Problem to solve: From the records below, set down exactly the lines starting with the line that contains "unfold wp in Hwp. by" and going on through the line that contains "x) s) as Hwp.". Nothing else is wanted.

(Stored data entries)
(** C11: a registration succeeds only with a valid address, name and password and a
    code the store accepts for that address, when no account has the address or the
    name; it adds exactly one account, a plain user's, under the normalized address
    and name, with a hash the password matches.  One that fails adds none.  All this
    while the contexts stay live and the hook returns: when the session cache fails
    after the account has been created, the registration reports that failure and
    the account stays ([failed_registration_keeps_account]). *)
Theorem RegisterWithCode_correct email username password code nickname avatarURL s :
  accounts_wf s →
  let '(r, s') := RegisterWithCode email username password code nickname avatarURL s in
  match r with
  | Ok (u, tp) => accounts s !! User.ID u = None ∧ accounts s' = <[User.ID u := u]> (accounts s) ∧
      normalizeEmail email = Ok (User.Email u) ∧
      User.Username u = normalizeUsername username ∧ usernameCharset (User.Username u) = true ∧
      validatePassword password = Ok tt ∧ CheckPassword (User.PasswordHash u) password = true ∧
      User.Role u = UserRoleUser ∧
      (∃ x, code_check s (User.Email u) PurposeRegister code = Some (Ok tt, x)) ∧
      unused User.Email (User.Email u) s ∧ unused User.Username (User.Username u) s
  | _ => accounts s' = accounts s
  end.
Proof.
  intros Hw. pose proof (Register_run email username password code nickname avatarURL s Hw) as Hwp.
  unfold wp in Hwp. by destruct (RegisterWithCode _ _ _ _ _ _ s) as [r s']; destruct Hwp.
Qed.

(** A password of 73 to 128 bytes passes the check of its form but cannot be
    hashed: such a registration always fails, and when its code was right, the
    code has been used up all the same. *)
Theorem long_password_burns_code email username password code nickname avatarURL s :
  accounts_wf s → 72 < len password →
  let '(r, s') := RegisterWithCode email username password code nickname avatarURL s in
  (∀ a, r ≠ Ok a) ∧ accounts s' = accounts s ∧
  ∀ e x, validatePassword password = Ok tt → normalizeEmail email = Ok e →
    usernameCharset (normalizeUsername username) = true →
    unused User.Email e s → unused User.Username (normalizeUsername username) s →
    code_check s e PurposeRegister code = Some (Ok tt, x) →
    codes s' = Some x.
Proof.
  intros Hw Hlen. enough (wp (RegisterWithCode email username password code nickname avatarURL)
    (λ r s', (∀ a, r ≠ Ok a) ∧ accounts s' = accounts s ∧
      ∀ e x, may_register email username password code s e x → codes s' = Some x) s) as Hwp.
  { unfold wp in Hwp. destruct (RegisterWithCode _ _ _ _ _ _ s) as [r s'].
    destruct Hwp as (? & ? & Hc). split_and!; [done..|]. intros. by apply (Hc e). }
  unfold RegisterWithCode. cbv zeta. apply register_checks; [done|..].
  { intros r s' Hno Hr _ Ha. split_and!; [done..|]. intros e x Hm. by destruct (Hno e x). }
  intros e x s1 _ Ha1 Hx Hm. apply wp_bind. unfold wp at 1, HashPassword. cbn [fst snd].
  destruct (bcrypt_long (salt_at (ticks s1)) password Hlen) as [er ->].
  split_and!; [done..|]. intros e' x' Hm'. destruct Hm as (He & _ & _ & Hc & _), Hm' as (He' & _ & _ & Hc' & _).
  cbn. congruence.
Qed.
End accounts.
(* ===== verification/AccountLife.v ===== *)
(** * The life of an account

    Registering, then any other requests to the account service, then logging in:
    an account that was made stays reachable by its name and its address with its
    password, and with no other, until the password of that address is reset. *)

From S2P Require Import Prelude GoStrings GoNum Model Interfaces Service.
From S2P Require Import Postgres EmailCode Config Email Auth AuthTokens AuthAccounts.

Section life.
Context `{!UnicodeTables, !MailParser, !Bcrypt, !Jwt, !Salts, !UuidSource, !Env, !AuthBackend}.
Context `{SC : !SessionContract SessionsT, UC : !UserStoreContract UsersT}.
Context `{BL : !BcryptLaws, JL : !JwtLaws}.
Context (live : ∀ n, ctx_at n = None).
Context (hook_returns : ∀ f c x h, afterLogin = Some f → (f c x).1 ≠ Halt h).

(** No two accounts share an address or a name. *)
Definition names_unique (s : AuthService) : Prop :=
  ∀ i j u v, accounts s !! i = Some u → accounts s !! j = Some v →
    us_lower (User.Email u) = us_lower (User.Email v) ∨
    us_lower (User.Username u) = us_lower (User.Username v) → i = j.
Definition tidy (s : AuthService) : Prop := accounts_wf s ∧ names_unique s.
Definition has_account (u : User.t) (s : AuthService) : Prop := accounts s !! User.ID u = Some u.

Lemma tidy_same s s' : same_accounts s s' → tidy s → tidy s' ∧ accounts s' = accounts s.
Proof.
  intros [_ Hs] [Hw Hn]. destruct (Hs Hw) as [Hw' Ha]. split; [split; [done|]|done].
  unfold names_unique. by rewrite Ha.
Qed.

Lemma tidy_eq u s s' : tidy s → has_account u s → accounts_wf s' → accounts s' = accounts s →
  tidy s' ∧ has_account u s'.
Proof. intros [_ Hn] Hu Hw Ha. unfold tidy, names_unique, has_account. by rewrite !Ha. Qed.

(** ** Every request keeps the accounts tidy *)

(** Requests that are not about accounts. *)
Ltac accounts_auto := repeat (keeps_step || first
  [apply accounts_clock|apply accounts_uuid|apply accounts_hash|apply accounts_sessions
  |apply accounts_codes|apply accounts_hook|apply accounts_issue|eassumption]).
Lemma accounts_parse tok ty : keeps same_accounts (ParseToken tok ty).
Proof. unfold ParseToken. cbv zeta. accounts_auto. Qed.
Lemma accounts_get_user id : keeps same_accounts (call_users (λ x _, UserGetByID x id)).
Proof.
  intros s. split; [unfold call_users; by destruct (UserGetByID _ _ _)|]. intros Hw.
  change (wp (call_users (λ x _, UserGetByID x id)) (λ _ s', accounts_wf s' ∧ accounts s' = accounts s) s).
  eapply wp_call_users; [done|apply UserGetByID_law|done|]. by intros r s' _ _ _ Hw' [_ Ha].
Qed.
Lemma accounts_refresh tok : keeps same_accounts (Refresh tok).
Proof. unfold Refresh. accounts_auto; first [apply accounts_parse|apply accounts_get_user]. Qed.
Lemma accounts_logout a r : keeps same_accounts (Logout a r).
Proof. unfold Logout, logout_token. accounts_auto; apply accounts_parse. Qed.

(** A registration adds a fresh name; a reset keeps the names. *)
Lemma tidy_insert u s s' : tidy s → accounts_wf s' → accounts s' = <[User.ID u := u]> (accounts s) →
  (∀ j v, accounts s !! j = Some v → j ≠ User.ID u →
     us_lower (User.Email u) ≠ us_lower (User.Email v) ∧
     us_lower (User.Username u) ≠ us_lower (User.Username v)) → tidy s'.
Proof.
  intros [_ Hn] Hw' Ha Hu. split; [done|]. intros i j x y. rewrite Ha.
  intros [(<- & <-)|[Hi Hx]]%lookup_insert_Some [(<- & <-)|[Hj Hy]]%lookup_insert_Some Hxy; try done.
  - destruct (Hu j y Hy) as [Hne1 Hne2]; [done|]. by destruct Hxy.
  - destruct (Hu i x Hx) as [Hne1 Hne2]; [done|]. by destruct Hxy.
  - by apply (Hn i j x y).
Qed.

(** A reset of the password of another address. *)
Definition spares (u : User.t) (q : request) : Prop :=
  match q with
  | AReset email _ _ => ∀ e, normalizeEmail email = Ok e → us_lower e ≠ us_lower (User.Email u)
  | _ => True
  end.

Lemma tidy_after {A} (m : SM AuthService A) (f : A → option TokenPair.t) u s :
  tidy s → has_account u s → same_accounts s (m s).2 →
  tidy ((x ← m; mret (f x)) s).2 ∧ has_account u ((x ← m; mret (f x)) s).2.
Proof.
  intros Ht Hu Hm. unfold mbind, SM_bind, mret, SM_ret.
  destruct (m s) as [[a|e|h] s1]; cbn [snd] in *; destruct (tidy_same s s1 Hm Ht) as [Ht1 Ha1];
    (split; [done|]); unfold has_account; by rewrite Ha1.
Qed.
Lemma bind_ret_state {S A B} (m : SM S A) (f : A → B) s : ((x ← m; mret (f x)) s).2 = (m s).2.
Proof. unfold mbind, SM_bind, mret, SM_ret. by destruct (m s) as [[]]. Qed.

Lemma register_keeps u e n p c ni av s : tidy s → has_account u s →
  tidy (RegisterWithCode e n p c ni av s).2 ∧ has_account u (RegisterWithCode e n p c ni av s).2.
Proof.
  intros Ht Hu. pose proof (Register_run live hook_returns e n p c ni av s (proj1 Ht)) as [Hw' Hr].
  destruct (RegisterWithCode e n p c ni av s) as [[[v tp]|er|h] s']; cbn [fst snd] in *.
  - destruct Hr as (Hfree & Ha & _ & _ & _ & _ & _ & _ & _ & Hue & Hun). split.
    + apply (tidy_insert v s s' Ht Hw' Ha). intros j x Hx _. split; [by apply not_eq_sym, (Hue j x)|by apply not_eq_sym, (Hun j x)].
    + unfold has_account in *. rewrite Ha, lookup_insert_ne; [done|]. intros E. rewrite E in Hfree. congruence.
  - by apply (tidy_eq u s).
  - by apply (tidy_eq u s).
Qed.
Lemma reset_keeps u e c p s : tidy s → has_account u s → spares u (AReset e c p) →
  tidy (ResetPassword e c p s).2 ∧ has_account u (ResetPassword e c p s).2.
Proof.
  intros Ht Hu Hq. pose proof (ResetPassword_run live e c p s (proj1 Ht)) as [Hw' Hr].
  destruct (ResetPassword e c p s) as [[a|er|h] s']; cbn [fst snd] in *; [|by apply (tidy_eq u s)..].
  destruct Hr as (_ & e' & x & v & v' & He & _ & Hv & Hl & Hid & Ha & _ & _ & Hem & Hun).
  assert (User.ID v ≠ User.ID u) as Hne.
  { intros E. unfold has_account in Hu. rewrite <- E, Hv in Hu. injection Hu as ->. by apply (Hq e' He). }
  rewrite <- Hid in Ha. split.
  - apply (tidy_insert v' s s' Ht Hw' Ha). rewrite Hem, Hun, Hid. intros j y Hy Hj.
    destruct Ht as [_ Hn]. specialize (Hn _ _ _ _ Hv Hy). split; intros E; apply Hj; symmetry; apply Hn; auto.
  - unfold has_account. by rewrite Ha, Hid, lookup_insert_ne.
Qed.

Lemma serve_keeps u q s : tidy s → has_account u s → spares u q →
  tidy (serve q s).2 ∧ has_account u (serve q s).2.
Proof.
  intros Ht Hu Hq. destruct q as [l p|e n p c ni av|tok|a r|e c p|tok ty]; cbn [serve].
  - apply tidy_after; [done..|]. apply (Login_run live hook_returns l p s (proj1 Ht)).
  - rewrite bind_ret_state. by apply register_keeps.
  - apply tidy_after; [done..|]. apply accounts_refresh.
  - apply tidy_after; [done..|]. apply accounts_logout.
  - rewrite bind_ret_state. by apply reset_keeps.
  - apply tidy_after; [done..|]. apply accounts_parse.
Qed.
Lemma serve_all_keeps u qs : ∀ s, tidy s → has_account u s → Forall (spares u) qs →
  tidy (serve_all qs s).2 ∧ has_account u (serve_all qs s).2.
Proof.
  induction qs as [|q qs IH]; intros s Ht Hu Hqs; [done|]. apply list.Forall_cons in Hqs as [Hq Hqs].
  cbn [serve_all]. destruct (serve_keeps u q s Ht Hu Hq) as [Ht1 Hu1].
  destruct (serve q s) as [r s1]. cbn [snd] in *. specialize (IH s1 Ht1 Hu1 Hqs).
  by destruct (serve_all qs s1) as [h s2].
Qed.

(** ** Logging in *)

Lemma names_one s login u v : names_unique s → has_account u s → has_account v s →
  login_names login u → login_names login v → v = u.
Proof.
  unfold login_names, has_account. intros Hn Hu Hv Lu Lv. assert (User.ID v = User.ID u) as E.
  { apply (Hn _ _ _ _ Hv Hu). destruct (ContainsByte login at_sign).
    - left. destruct Lu as (e & He & ->), Lv as (e' & He' & ->). congruence.
    - right. congruence. }
  rewrite E in Hv. congruence.
Qed.

Lemma login_of s u login password : tidy s → has_account u s →
  TrimSpace login ≠ "" → login_names (TrimSpace login) u →
  (Login login password s).1 = Err ErrInvalidCredentials ∧ CheckPassword (User.PasswordHash u) password = false ∨
  ∃ tp, (Login login password s).1 = Ok (u, tp) ∧ CheckPassword (User.PasswordHash u) password = true.
Proof.
  intros [Hw Hn] Hu Hne Hl. pose proof (Login_run live hook_returns login password s Hw) as [_ Hr].
  unfold login_result in Hr. destruct (Login login password s) as [[[v tp]|e|h] s']; cbn [fst] in *; [| |done].
  - destruct Hr as (Hv & Lv & Hp & _). assert (v = u) as -> by (by apply (names_one s (TrimSpace login))).
    right. by exists tp.
  - destruct Hr as [-> [E|[Hno|(v & Hv & Lv & Hp)]]]; [done|by destruct (Hno _ _ Hu)|].
    assert (v = u) as -> by (by apply (names_one s (TrimSpace login))). by left.
Qed.

(** What was typed at the registration names the account. *)
Lemma typed_names e n u : normalizeEmail e = Ok (User.Email u) → User.Username u = normalizeUsername n →
  usernameCharset (User.Username u) = true →
  (ContainsByte (TrimSpace n) at_sign = false → TrimSpace n ≠ "" ∧ login_names (TrimSpace n) u) ∧
  (ContainsByte (TrimSpace e) at_sign = true → TrimSpace e ≠ "" ∧ login_names (TrimSpace e) u).
Proof.
  intros He Hn Hc. split; intros Ha.
  - split.
    + intros E. unfold normalizeUsername in Hn. rewrite E in Hn. by rewrite Hn in Hc.
    + unfold login_names. rewrite Ha. unfold normalizeUsername. rewrite TrimSpace_idem. by rewrite Hn.
  - split; [intros E; by rewrite E in Ha|]. unfold login_names. rewrite Ha. exists (User.Email u). split; [|done].
    rewrite <- He. unfold normalizeEmail. by rewrite TrimSpace_idem.
Qed.

(** C12: after an account is registered, and through any requests to the account
    service but a password reset for its address (logins, registrations, refreshes,
    logouts, resets of others, checks of tokens, succeeding or not), the name or the
    address typed at the registration logs in to that very account with its
    password, and is refused with every password its hash does not match; all this
    while the contexts stay live and the hook returns. *)
Theorem registered_can_login e n p c nick avatar u tp s s1 qs :
  accounts_wf s → names_unique s →
  RegisterWithCode e n p c nick avatar s = (Ok (u, tp), s1) → Forall (spares u) qs →
  let s2 := (serve_all qs s1).2 in
  ∀ login, login = n ∧ ContainsByte (TrimSpace n) at_sign = false ∨
           login = e ∧ ContainsByte (TrimSpace e) at_sign = true →
    (∃ tp2, (Login login p s2).1 = Ok (u, tp2)) ∧
    ∀ other, CheckPassword (User.PasswordHash u) other = false →
      (Login login other s2).1 = Err ErrInvalidCredentials.
Proof.
  intros Hw Hn Hreg Hqs s2 login Hlogin.
  pose proof (Register_run live hook_returns e n p c nick avatar s Hw) as Hr.
  unfold wp in Hr. rewrite Hreg in Hr. destruct Hr as [Hw1 Hr]. cbn [fst snd register_result] in *.
  destruct Hr as (Hfree & Ha & He & Hu & Hc & _ & Hp & _ & _ & Hue & Hun).
  assert (tidy s1) as Ht1.
  { apply (tidy_insert u s s1 (conj Hw Hn) Hw1 Ha). intros j x Hx _.
    split; [by apply not_eq_sym, (Hue j x)|by apply not_eq_sym, (Hun j x)]. }
  assert (has_account u s1) as Hu1 by (unfold has_account; rewrite Ha; apply lookup_insert_eq).
  destruct (serve_all_keeps u qs s1 Ht1 Hu1 Hqs) as [Ht2 Hu2]. fold s2 in Ht2, Hu2.
  destruct (typed_names e n u He Hu Hc) as [Tn Te].
  assert (TrimSpace login ≠ "" ∧ login_names (TrimSpace login) u) as [Hne Hl].
  { destruct Hlogin as [[-> Hat]|[-> Hat]]; auto. }
  split.
  - destruct (login_of s2 u login p Ht2 Hu2 Hne Hl) as [[_ Hf]|(tp2 & Hok & _)]; [congruence|by exists tp2].
  - intros other Ho. destruct (login_of s2 u login other Ht2 Hu2 Hne Hl) as [[Hf _]|(tp2 & _ & Hf)]; [done|congruence].
Qed.
End life.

Solution for this problem:
  unfold wp in Hwp. by destruct (RegisterWithCode _ _ _ _ _ _ s) as [r s']; destruct Hwp.
Qed.

(** A password of 73 to 128 bytes passes the check of its form but cannot be
    hashed: such a registration always fails, and when its code was right, the
    code has been used up all the same. *)
Theorem long_password_burns_code email username password code nickname avatarURL s :
  accounts_wf s → 72 < len password →
  let '(r, s') := RegisterWithCode email username password code nickname avatarURL s in
  (∀ a, r ≠ Ok a) ∧ accounts s' = accounts s ∧
  ∀ e x, validatePassword password = Ok tt → normalizeEmail email = Ok e →
    usernameCharset (normalizeUsername username) = true →
    unused User.Email e s → unused User.Username (normalizeUsername username) s →
    code_check s e PurposeRegister code = Some (Ok tt, x) →
    codes s' = Some x.
Proof.
  intros Hw Hlen. enough (wp (RegisterWithCode email username password code nickname avatarURL)
    (λ r s', (∀ a, r ≠ Ok a) ∧ accounts s' = accounts s ∧
      ∀ e x, may_register email username password code s e x → codes s' = Some x) s) as Hwp.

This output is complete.